REQUIRED WORK: Every line below containing the word "Async" should be found and copied.

STORED DATA:

(** * A shallow embedding of [@fixmyhome/test-runner] and [@fixmyhome/test-utils]

    The development follows the two TypeScript packages:

    - [packages/test-runner/src/index.ts]: the registry ([tests],
      [currentDescribe], [registeredApp]), [describe], [it], [expect],
      [runTests], [waitFor], [registerApp], [render], [cleanup] and
      [runTestsInVM];
    - [packages/test-utils/src/index.ts]: [listFilesRecursive],
      [bundleCodeWithTests], [loadCodeFiles], [runTestsWithCode] and
      [validateProblemTests].

    JavaScript values, exceptions and the scripts handed to the runner are
    given as data; the runner itself is a set of functions passing the module
    state explicitly. *)

From Stdlib Require Import String Ascii List ZArith Bool Arith Lia Permutation.
From Stdlib Require Import SpecFloat DecimalString.
Import ListNotations.
Set Warnings "-register-all".
Local Open Scope list_scope.
Local Open Scope string_scope.

(* ================================================================== *)
(** * JavaScript values                                                 *)
(* ================================================================== *)

(** The values a test can hand to [expect] or [throw].  Numbers are IEEE-754
    doubles in the kernel-independent presentation [spec_float]; an object is
    known by its address only.  (BigInt and Symbol values are not part of the
    model.) *)
Inductive value : Type :=
| VUndefined
| VNull
| VBoolean (b : bool)
| VNumber (x : spec_float)
| VString (s : string)
| VObject (addr : nat).

Definition NaN : value := VNumber S754_nan.
Definition num (z : Z) : value := VNumber (binary_normalize 53 1024 z 0 false).

(** The tag [typeof]-style classification used to speak about coercion. *)
Inductive kind : Type := KUndefined | KNull | KBoolean | KNumber | KString | KObject.

Definition kind_of (v : value) : kind :=
  match v with
  | VUndefined => KUndefined
  | VNull => KNull
  | VBoolean _ => KBoolean
  | VNumber _ => KNumber
  | VString _ => KString
  | VObject _ => KObject
  end.

(** [a === e] (ECMAScript IsStrictlyEqual): values of different types are
    never equal, numbers compare as IEEE doubles, objects by identity. *)
Definition strict_eq (a e : value) : bool :=
  match a, e with
  | VUndefined, VUndefined => true
  | VNull, VNull => true
  | VBoolean x, VBoolean y => Bool.eqb x y
  | VNumber x, VNumber y => SFeqb x y
  | VString x, VString y => String.eqb x y
  | VObject p, VObject q => Nat.eqb p q
  | _, _ => false
  end.

(** ToBoolean. *)
Definition truthy (v : value) : bool :=
  match v with
  | VUndefined | VNull => false
  | VBoolean b => b
  | VNumber (S754_zero _) | VNumber S754_nan => false
  | VNumber _ => true
  | VString s => negb (String.eqb s "")
  | VObject _ => true
  end.

(** What a [throw] (or a rejected promise) carries, as far as a [catch]
    block that reads [e.message] can tell.  [ErrorOf m] is an object whose
    [message] property is the string [m]: every [Error] instance, and any
    other object given such a property.  [Thrown v] is a value that has no
    [message] property: [undefined] and [null], on which the read itself
    fails, a primitive, or an object without one.  (Objects whose [message]
    is not a string are not represented.) *)
Inductive exn : Type :=
| ErrorOf (message : string)
| Thrown (v : value).

Definition exn_truthy (e : exn) : bool :=
  match e with
  | ErrorOf _ => true
  | Thrown v => truthy v
  end.

(** How a call of a [void] function ends. *)
Inductive completion : Type :=
| Normal
| Throws (e : exn).

(** Reading [e.message] in a [catch (e: any)] block.  On [null] and
    [undefined] the property access itself raises a TypeError; on every other
    value without a [message] property it yields [undefined]. *)
Definition TypeError_message (v : value) : string :=
  match v with
  | VNull => "Cannot read properties of null (reading 'message')"
  | _ => "Cannot read properties of undefined (reading 'message')"
  end.

Definition message_of (e : exn) : exn + option string :=
  match e with
  | ErrorOf m => inr (Some m)
  | Thrown VUndefined => inl (ErrorOf (TypeError_message VUndefined))
  | Thrown VNull => inl (ErrorOf (TypeError_message VNull))
  | Thrown _ => inr None
  end.

(** A value spliced into a template literal; [undefined] prints as such. *)
Definition template (o : option string) : string :=
  match o with
  | Some s => s
  | None => "undefined"
  end.

Definition Z_to_string (z : Z) : string :=
  NilEmpty.string_of_int (Z.to_int z).

(* ================================================================== *)
(** * The assertion engine: [expect]                                    *)
(* ================================================================== *)

(** The comparator object returned by [expect(actual)].  Only the two
    identity comparators are embedded. *)
Record Comparator : Type := {
  toBe : value -> completion;
  not_toBe : value -> completion
}.

Section AssertionEngine.

(** [JSON.stringify] is a host built-in.  It returns a string, or
    [undefined] ([None]: for [undefined] and for functions), or it raises: a
    TypeError on a circular structure or a BigInt, or whatever a [toJSON]
    method raises. *)
Variable JSON_stringify : value -> exn + option string.

(** The two template literals are evaluated left to right, inside the
    [throw new Error(...)]: a serialisation that raises is what the
    comparator raises. *)
Definition expect (actual : value) : Comparator := {|
  toBe := fun expected =>
    if negb (strict_eq actual expected)
    then
      match JSON_stringify expected with
      | inl raised => Throws raised
      | inr e =>
          match JSON_stringify actual with
          | inl raised => Throws raised
          | inr a => Throws (ErrorOf ("Expected " ++ template e ++ ", got " ++ template a))
          end
      end
    else Normal;
  not_toBe := fun expected =>
    if strict_eq actual expected
    then
      match JSON_stringify expected with
      | inl raised => Throws raised
      | inr e => Throws (ErrorOf ("Expected not " ++ template e))
      end
    else Normal
|}.

End AssertionEngine.

(* ================================================================== *)
(** * Scripts: what test files and test bodies do to the runner         *)
(* ================================================================== *)

(** A React component, known by identity. *)
Definition component : Type := nat.

(** The statements of a test file, as far as the runner can observe them.
    [Call r] is a call whose only effect is how it completes: an assertion
    [expect(a).toBe(b)], a [throw]; as the end of a test body also a returned
    promise of the host's [Promise] class ([new Promise], [waitFor(...)],
    [act(...)]), which both runners await.  [Cleanup dom] is a call of
    [cleanup()] made where the global [document] is defined ([dom = true], a
    page) or is not (plain Node.js).  [Async body] is an [async] function of
    the text with the statements [body]: as a statement, a call of it whose
    promise is dropped; as the body of a case, the function itself.  What its
    statements raise rejects its promise, and the calls of [it], [describe],
    [registerApp] and [cleanup] among them are those it makes before it first
    suspends. *)
Inductive stmt : Type :=
| Skip
| Seq (s1 s2 : stmt)
| Call (r : completion)
| TryCatch (body handler : stmt)
| It (name : string) (fn : stmt)
| Describe (name : string) (fn : stmt)
| RegisterApp (App : component)
| Cleanup (dom : bool)
| Async (body : stmt).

THE ANSWER:
    page) or is not (plain Node.js).  [Async body] is an [async] function of
| Async (body : stmt).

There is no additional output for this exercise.